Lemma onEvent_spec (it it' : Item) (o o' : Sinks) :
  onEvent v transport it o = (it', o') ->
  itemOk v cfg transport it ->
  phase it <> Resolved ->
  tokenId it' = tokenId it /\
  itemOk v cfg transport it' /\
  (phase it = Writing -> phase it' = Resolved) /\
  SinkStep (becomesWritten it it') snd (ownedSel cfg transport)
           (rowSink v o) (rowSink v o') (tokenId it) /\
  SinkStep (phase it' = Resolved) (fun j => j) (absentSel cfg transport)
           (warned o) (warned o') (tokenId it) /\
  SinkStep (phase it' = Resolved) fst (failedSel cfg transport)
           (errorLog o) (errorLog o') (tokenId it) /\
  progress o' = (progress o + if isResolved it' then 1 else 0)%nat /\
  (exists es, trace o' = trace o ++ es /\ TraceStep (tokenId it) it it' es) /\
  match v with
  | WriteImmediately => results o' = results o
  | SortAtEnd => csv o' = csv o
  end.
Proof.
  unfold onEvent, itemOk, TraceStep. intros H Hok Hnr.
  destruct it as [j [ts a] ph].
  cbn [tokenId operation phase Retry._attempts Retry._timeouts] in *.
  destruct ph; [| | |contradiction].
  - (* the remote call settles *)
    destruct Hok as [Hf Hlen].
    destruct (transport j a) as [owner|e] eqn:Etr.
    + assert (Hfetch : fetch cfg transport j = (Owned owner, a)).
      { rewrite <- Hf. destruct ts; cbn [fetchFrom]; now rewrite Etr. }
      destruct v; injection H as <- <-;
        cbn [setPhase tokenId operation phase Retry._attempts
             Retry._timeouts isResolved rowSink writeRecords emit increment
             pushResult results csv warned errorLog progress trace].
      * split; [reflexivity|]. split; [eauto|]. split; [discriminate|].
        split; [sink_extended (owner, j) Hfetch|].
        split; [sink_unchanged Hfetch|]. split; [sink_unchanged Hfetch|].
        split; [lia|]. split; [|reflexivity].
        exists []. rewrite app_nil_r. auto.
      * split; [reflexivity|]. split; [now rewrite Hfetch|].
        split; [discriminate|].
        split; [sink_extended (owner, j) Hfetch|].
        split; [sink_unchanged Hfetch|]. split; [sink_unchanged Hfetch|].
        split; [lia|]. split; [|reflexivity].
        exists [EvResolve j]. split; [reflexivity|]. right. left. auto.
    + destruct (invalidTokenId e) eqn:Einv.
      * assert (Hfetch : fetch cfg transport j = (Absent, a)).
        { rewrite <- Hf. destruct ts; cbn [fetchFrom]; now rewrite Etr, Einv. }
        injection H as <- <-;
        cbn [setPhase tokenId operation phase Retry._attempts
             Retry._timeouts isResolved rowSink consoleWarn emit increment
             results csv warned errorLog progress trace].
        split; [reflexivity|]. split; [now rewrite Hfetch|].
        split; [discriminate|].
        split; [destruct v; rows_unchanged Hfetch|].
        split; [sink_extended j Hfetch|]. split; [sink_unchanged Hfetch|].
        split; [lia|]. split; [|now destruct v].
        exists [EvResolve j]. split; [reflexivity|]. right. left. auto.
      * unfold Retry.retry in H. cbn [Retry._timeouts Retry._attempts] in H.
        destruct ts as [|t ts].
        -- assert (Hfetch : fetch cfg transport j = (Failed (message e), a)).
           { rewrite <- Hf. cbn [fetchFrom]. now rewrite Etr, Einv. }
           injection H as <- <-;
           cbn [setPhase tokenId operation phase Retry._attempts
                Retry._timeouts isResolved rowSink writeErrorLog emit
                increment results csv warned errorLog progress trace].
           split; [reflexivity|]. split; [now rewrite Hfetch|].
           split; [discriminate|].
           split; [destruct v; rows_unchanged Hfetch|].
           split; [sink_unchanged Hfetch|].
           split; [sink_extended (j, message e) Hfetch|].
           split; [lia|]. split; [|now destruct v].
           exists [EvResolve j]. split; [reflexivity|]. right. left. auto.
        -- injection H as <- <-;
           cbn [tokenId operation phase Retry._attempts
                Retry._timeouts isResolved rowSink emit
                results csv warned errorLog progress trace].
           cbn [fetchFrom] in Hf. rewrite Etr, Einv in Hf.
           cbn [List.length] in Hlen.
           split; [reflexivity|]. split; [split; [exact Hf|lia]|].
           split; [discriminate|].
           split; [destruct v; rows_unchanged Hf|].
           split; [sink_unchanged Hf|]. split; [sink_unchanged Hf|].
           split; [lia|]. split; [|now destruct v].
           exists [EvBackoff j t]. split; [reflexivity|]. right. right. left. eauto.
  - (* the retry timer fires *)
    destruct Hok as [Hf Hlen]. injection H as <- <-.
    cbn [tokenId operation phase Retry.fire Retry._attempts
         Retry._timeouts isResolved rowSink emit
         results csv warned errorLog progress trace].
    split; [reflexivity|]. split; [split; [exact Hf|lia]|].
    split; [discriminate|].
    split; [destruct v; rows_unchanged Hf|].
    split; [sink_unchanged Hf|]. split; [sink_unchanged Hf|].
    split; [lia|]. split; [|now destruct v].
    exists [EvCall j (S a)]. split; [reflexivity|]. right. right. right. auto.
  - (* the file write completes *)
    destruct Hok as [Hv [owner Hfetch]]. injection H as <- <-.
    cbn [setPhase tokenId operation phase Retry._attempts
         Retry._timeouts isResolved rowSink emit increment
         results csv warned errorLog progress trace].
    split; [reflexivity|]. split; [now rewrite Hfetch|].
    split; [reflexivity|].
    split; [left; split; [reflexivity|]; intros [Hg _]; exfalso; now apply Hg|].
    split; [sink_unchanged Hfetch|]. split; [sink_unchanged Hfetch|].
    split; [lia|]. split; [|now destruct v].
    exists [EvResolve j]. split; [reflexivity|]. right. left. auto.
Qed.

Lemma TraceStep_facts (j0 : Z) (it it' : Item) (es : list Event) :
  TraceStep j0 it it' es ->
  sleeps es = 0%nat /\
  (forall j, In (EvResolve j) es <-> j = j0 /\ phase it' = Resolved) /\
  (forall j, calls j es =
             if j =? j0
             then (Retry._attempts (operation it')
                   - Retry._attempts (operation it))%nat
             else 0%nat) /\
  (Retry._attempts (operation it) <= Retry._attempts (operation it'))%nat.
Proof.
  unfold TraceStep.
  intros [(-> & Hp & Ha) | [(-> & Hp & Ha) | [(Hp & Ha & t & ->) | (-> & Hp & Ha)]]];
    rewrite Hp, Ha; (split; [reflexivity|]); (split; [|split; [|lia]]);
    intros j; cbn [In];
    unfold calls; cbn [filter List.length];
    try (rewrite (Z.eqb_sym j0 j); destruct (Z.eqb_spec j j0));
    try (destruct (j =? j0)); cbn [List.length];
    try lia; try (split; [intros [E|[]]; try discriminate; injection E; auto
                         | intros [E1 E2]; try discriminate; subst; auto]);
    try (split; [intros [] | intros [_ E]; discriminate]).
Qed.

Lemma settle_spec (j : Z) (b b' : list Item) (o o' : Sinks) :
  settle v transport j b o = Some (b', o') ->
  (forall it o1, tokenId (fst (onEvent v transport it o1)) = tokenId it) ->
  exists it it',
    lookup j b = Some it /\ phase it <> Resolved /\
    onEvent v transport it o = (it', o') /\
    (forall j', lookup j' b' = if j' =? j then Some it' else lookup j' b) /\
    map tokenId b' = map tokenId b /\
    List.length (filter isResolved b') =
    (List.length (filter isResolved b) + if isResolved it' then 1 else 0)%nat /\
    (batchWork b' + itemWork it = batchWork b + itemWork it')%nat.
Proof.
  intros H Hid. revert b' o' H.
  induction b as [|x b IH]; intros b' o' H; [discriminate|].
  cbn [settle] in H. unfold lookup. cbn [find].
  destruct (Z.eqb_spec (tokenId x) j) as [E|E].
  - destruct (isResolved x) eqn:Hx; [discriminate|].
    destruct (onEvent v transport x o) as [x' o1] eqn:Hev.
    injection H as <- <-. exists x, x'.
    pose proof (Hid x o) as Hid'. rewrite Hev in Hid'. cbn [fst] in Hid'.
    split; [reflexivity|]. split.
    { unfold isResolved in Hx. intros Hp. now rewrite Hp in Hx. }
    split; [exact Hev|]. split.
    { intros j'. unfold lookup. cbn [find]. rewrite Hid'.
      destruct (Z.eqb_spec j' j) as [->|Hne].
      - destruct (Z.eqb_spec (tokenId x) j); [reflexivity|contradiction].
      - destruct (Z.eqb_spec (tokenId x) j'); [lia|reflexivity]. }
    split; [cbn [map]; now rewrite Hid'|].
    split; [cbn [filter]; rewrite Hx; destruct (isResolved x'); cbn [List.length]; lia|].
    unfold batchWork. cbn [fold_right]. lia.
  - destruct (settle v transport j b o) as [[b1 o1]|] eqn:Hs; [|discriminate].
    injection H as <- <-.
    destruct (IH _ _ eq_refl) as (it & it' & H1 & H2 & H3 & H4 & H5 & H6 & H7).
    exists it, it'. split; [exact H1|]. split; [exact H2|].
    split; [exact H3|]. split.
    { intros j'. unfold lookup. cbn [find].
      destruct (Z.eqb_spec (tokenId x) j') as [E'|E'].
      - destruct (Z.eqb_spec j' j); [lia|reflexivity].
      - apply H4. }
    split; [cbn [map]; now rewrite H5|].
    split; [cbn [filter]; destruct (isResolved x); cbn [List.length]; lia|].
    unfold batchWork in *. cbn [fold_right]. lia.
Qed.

◆ ◆ ◆ ◆ ◆ ◆ ◆

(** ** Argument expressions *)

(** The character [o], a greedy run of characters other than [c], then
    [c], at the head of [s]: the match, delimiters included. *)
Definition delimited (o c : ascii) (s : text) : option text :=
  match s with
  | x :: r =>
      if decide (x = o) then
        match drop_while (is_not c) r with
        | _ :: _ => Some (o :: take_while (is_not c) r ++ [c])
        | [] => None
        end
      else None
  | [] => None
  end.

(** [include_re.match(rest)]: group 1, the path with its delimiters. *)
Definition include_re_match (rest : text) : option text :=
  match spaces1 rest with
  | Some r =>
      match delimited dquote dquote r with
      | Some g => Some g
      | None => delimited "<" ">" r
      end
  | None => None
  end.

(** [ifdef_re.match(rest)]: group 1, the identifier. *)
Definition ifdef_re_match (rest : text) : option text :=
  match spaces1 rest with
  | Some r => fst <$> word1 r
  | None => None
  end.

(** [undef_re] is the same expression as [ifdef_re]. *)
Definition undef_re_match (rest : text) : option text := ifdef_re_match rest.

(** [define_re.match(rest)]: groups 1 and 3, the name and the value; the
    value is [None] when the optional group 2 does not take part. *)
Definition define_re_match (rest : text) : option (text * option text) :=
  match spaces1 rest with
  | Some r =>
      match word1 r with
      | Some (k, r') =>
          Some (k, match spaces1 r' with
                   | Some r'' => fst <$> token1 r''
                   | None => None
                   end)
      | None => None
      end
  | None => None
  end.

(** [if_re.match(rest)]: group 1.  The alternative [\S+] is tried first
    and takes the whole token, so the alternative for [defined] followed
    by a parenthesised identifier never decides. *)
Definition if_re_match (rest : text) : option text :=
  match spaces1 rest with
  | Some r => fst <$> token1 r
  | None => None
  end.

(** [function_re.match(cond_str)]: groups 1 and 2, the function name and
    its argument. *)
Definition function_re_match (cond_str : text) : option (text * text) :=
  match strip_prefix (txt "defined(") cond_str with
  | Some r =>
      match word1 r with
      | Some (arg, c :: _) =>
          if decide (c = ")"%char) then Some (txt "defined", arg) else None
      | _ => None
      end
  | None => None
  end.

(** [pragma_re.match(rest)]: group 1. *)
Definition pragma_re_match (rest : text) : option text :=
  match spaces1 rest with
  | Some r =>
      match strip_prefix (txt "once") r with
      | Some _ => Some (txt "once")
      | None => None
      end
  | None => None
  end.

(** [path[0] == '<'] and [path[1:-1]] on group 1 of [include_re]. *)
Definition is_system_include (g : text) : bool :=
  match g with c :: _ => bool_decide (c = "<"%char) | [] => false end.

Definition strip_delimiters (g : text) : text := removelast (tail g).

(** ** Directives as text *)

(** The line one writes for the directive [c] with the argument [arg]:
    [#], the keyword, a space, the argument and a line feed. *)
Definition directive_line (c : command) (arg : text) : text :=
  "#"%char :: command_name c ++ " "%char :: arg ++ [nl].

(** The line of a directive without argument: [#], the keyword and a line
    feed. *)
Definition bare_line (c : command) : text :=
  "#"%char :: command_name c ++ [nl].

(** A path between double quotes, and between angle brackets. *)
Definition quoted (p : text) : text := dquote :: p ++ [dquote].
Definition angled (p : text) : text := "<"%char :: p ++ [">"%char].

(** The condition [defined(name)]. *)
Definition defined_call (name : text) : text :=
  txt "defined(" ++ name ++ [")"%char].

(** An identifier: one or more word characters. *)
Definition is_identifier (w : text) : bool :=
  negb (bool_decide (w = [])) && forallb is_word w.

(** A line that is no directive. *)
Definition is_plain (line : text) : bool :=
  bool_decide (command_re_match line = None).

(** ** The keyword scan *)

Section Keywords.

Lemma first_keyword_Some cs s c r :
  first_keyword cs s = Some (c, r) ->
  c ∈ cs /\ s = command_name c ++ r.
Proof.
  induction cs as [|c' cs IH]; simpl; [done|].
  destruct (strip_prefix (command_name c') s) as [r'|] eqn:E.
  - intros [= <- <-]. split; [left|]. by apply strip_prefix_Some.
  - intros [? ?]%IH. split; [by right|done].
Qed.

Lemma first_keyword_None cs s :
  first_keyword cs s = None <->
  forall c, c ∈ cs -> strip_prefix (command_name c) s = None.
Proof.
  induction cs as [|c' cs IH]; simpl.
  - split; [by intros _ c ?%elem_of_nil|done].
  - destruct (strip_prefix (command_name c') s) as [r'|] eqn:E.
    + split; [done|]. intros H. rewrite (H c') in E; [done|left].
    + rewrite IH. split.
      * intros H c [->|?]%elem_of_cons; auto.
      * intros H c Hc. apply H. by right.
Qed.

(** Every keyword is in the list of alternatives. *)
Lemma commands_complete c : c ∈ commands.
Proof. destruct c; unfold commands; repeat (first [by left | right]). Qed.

◆ ◆ ◆ ◆ ◆ ◆ ◆

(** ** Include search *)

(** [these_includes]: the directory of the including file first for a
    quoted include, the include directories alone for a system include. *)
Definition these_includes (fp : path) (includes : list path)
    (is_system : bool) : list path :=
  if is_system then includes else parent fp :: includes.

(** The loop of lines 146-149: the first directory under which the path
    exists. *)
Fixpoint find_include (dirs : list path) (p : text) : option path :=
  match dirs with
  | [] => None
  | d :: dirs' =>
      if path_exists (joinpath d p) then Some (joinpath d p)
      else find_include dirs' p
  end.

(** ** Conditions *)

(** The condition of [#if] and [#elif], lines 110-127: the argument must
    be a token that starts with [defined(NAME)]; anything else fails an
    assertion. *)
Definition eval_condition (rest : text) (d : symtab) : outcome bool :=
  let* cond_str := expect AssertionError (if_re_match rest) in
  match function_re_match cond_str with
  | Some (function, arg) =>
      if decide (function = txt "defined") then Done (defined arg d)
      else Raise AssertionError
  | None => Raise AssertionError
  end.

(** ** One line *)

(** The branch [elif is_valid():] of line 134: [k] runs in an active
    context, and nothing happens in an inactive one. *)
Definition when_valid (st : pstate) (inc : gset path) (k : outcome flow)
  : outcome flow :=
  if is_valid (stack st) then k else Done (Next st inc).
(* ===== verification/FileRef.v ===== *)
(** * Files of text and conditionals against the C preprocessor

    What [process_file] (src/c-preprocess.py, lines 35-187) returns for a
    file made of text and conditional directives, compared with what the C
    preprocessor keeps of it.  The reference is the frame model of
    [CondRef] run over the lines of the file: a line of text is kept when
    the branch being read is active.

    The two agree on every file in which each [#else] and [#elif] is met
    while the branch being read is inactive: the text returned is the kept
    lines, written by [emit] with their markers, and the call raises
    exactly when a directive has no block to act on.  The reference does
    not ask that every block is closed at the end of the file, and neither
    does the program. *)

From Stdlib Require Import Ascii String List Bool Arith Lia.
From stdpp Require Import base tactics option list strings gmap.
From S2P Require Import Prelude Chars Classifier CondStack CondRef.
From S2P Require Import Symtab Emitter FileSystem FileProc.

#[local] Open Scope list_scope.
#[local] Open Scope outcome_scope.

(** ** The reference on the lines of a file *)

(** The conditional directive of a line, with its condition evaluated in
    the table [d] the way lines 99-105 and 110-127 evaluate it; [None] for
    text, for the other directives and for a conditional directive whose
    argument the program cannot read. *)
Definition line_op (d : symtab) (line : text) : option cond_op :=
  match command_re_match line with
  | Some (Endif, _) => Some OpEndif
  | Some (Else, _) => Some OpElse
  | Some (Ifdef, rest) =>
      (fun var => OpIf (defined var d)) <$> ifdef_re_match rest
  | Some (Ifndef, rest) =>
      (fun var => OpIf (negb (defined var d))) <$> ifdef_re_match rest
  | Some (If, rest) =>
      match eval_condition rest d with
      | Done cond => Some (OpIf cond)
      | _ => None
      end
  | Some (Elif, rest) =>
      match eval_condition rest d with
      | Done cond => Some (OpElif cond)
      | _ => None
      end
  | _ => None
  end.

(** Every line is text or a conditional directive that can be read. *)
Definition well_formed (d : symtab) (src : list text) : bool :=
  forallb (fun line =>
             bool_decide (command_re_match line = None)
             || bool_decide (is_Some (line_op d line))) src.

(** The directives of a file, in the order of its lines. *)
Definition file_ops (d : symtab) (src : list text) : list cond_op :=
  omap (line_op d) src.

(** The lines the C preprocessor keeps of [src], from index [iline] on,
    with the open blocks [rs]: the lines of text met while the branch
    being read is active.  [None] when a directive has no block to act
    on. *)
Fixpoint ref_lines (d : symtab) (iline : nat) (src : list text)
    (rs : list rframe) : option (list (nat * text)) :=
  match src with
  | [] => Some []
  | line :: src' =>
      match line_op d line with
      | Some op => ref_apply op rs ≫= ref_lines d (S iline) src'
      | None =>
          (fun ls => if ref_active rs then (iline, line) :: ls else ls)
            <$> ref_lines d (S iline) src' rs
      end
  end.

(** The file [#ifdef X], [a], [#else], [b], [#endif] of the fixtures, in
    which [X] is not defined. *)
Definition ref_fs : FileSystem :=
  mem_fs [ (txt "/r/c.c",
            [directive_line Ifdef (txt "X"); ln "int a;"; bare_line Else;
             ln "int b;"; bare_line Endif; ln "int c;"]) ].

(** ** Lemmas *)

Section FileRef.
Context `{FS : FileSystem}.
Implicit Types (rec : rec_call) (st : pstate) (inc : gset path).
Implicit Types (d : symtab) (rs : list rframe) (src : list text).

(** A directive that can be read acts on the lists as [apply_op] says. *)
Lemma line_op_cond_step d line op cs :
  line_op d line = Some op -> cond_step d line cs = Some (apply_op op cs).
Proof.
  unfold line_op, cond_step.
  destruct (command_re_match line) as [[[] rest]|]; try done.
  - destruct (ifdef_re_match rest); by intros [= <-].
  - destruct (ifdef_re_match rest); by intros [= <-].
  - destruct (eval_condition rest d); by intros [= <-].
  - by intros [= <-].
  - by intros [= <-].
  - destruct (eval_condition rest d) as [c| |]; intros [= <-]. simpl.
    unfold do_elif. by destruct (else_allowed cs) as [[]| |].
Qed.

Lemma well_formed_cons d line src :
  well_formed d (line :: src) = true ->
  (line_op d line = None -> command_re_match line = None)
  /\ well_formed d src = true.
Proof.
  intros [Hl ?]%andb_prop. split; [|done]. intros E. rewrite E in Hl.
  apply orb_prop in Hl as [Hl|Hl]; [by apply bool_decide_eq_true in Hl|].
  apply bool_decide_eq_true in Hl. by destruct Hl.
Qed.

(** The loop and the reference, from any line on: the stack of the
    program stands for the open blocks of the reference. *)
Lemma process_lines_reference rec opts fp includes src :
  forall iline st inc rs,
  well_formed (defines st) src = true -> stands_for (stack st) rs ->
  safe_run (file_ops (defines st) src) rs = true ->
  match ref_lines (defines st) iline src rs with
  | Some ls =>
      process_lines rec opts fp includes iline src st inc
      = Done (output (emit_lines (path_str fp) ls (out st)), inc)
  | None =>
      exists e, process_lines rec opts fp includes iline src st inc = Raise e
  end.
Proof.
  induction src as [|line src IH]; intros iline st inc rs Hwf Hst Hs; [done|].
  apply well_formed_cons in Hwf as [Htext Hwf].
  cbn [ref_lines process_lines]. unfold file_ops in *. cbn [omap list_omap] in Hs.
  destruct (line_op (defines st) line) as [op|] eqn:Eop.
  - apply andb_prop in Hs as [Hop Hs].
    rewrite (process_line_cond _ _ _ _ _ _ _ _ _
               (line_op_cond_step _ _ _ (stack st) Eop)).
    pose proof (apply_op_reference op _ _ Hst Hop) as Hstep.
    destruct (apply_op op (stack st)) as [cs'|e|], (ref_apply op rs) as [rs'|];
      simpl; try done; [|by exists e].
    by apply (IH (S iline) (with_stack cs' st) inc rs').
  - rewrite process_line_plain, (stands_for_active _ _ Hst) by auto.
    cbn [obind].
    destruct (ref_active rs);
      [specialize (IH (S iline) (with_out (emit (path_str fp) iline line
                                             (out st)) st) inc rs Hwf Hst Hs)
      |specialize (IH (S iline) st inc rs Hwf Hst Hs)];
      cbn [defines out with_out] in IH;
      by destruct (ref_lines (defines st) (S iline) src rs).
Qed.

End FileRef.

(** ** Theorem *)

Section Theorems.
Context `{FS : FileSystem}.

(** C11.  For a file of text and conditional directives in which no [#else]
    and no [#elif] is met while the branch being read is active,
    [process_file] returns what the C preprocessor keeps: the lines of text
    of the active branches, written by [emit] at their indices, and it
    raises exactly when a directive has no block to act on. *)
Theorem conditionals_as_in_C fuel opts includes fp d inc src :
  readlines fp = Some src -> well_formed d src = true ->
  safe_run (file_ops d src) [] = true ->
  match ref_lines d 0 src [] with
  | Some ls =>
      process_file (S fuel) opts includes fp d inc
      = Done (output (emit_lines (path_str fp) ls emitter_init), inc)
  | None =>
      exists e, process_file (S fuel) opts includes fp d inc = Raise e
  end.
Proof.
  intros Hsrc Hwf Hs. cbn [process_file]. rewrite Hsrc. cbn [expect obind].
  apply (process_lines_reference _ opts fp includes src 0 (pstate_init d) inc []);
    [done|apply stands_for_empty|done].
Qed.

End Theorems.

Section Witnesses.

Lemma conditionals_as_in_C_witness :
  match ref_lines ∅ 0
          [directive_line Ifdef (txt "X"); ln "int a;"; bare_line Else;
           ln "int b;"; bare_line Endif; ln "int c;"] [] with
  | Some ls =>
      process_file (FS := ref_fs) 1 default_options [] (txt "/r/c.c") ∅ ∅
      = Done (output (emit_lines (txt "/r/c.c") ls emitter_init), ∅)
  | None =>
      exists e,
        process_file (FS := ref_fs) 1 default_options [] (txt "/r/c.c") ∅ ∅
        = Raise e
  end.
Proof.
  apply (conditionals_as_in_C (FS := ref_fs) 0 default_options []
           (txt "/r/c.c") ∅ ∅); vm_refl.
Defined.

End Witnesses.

◆ ◆ ◆ ◆ ◆ ◆ ◆

ABOUT THIS TASK:
Every line of the material above that has the string "increment" needs pulling out.

ANSWER BELOW:
             Retry._timeouts isResolved rowSink writeRecords emit increment
             Retry._timeouts isResolved rowSink consoleWarn emit increment
                increment results csv warned errorLog progress trace].
         Retry._timeouts isResolved rowSink emit increment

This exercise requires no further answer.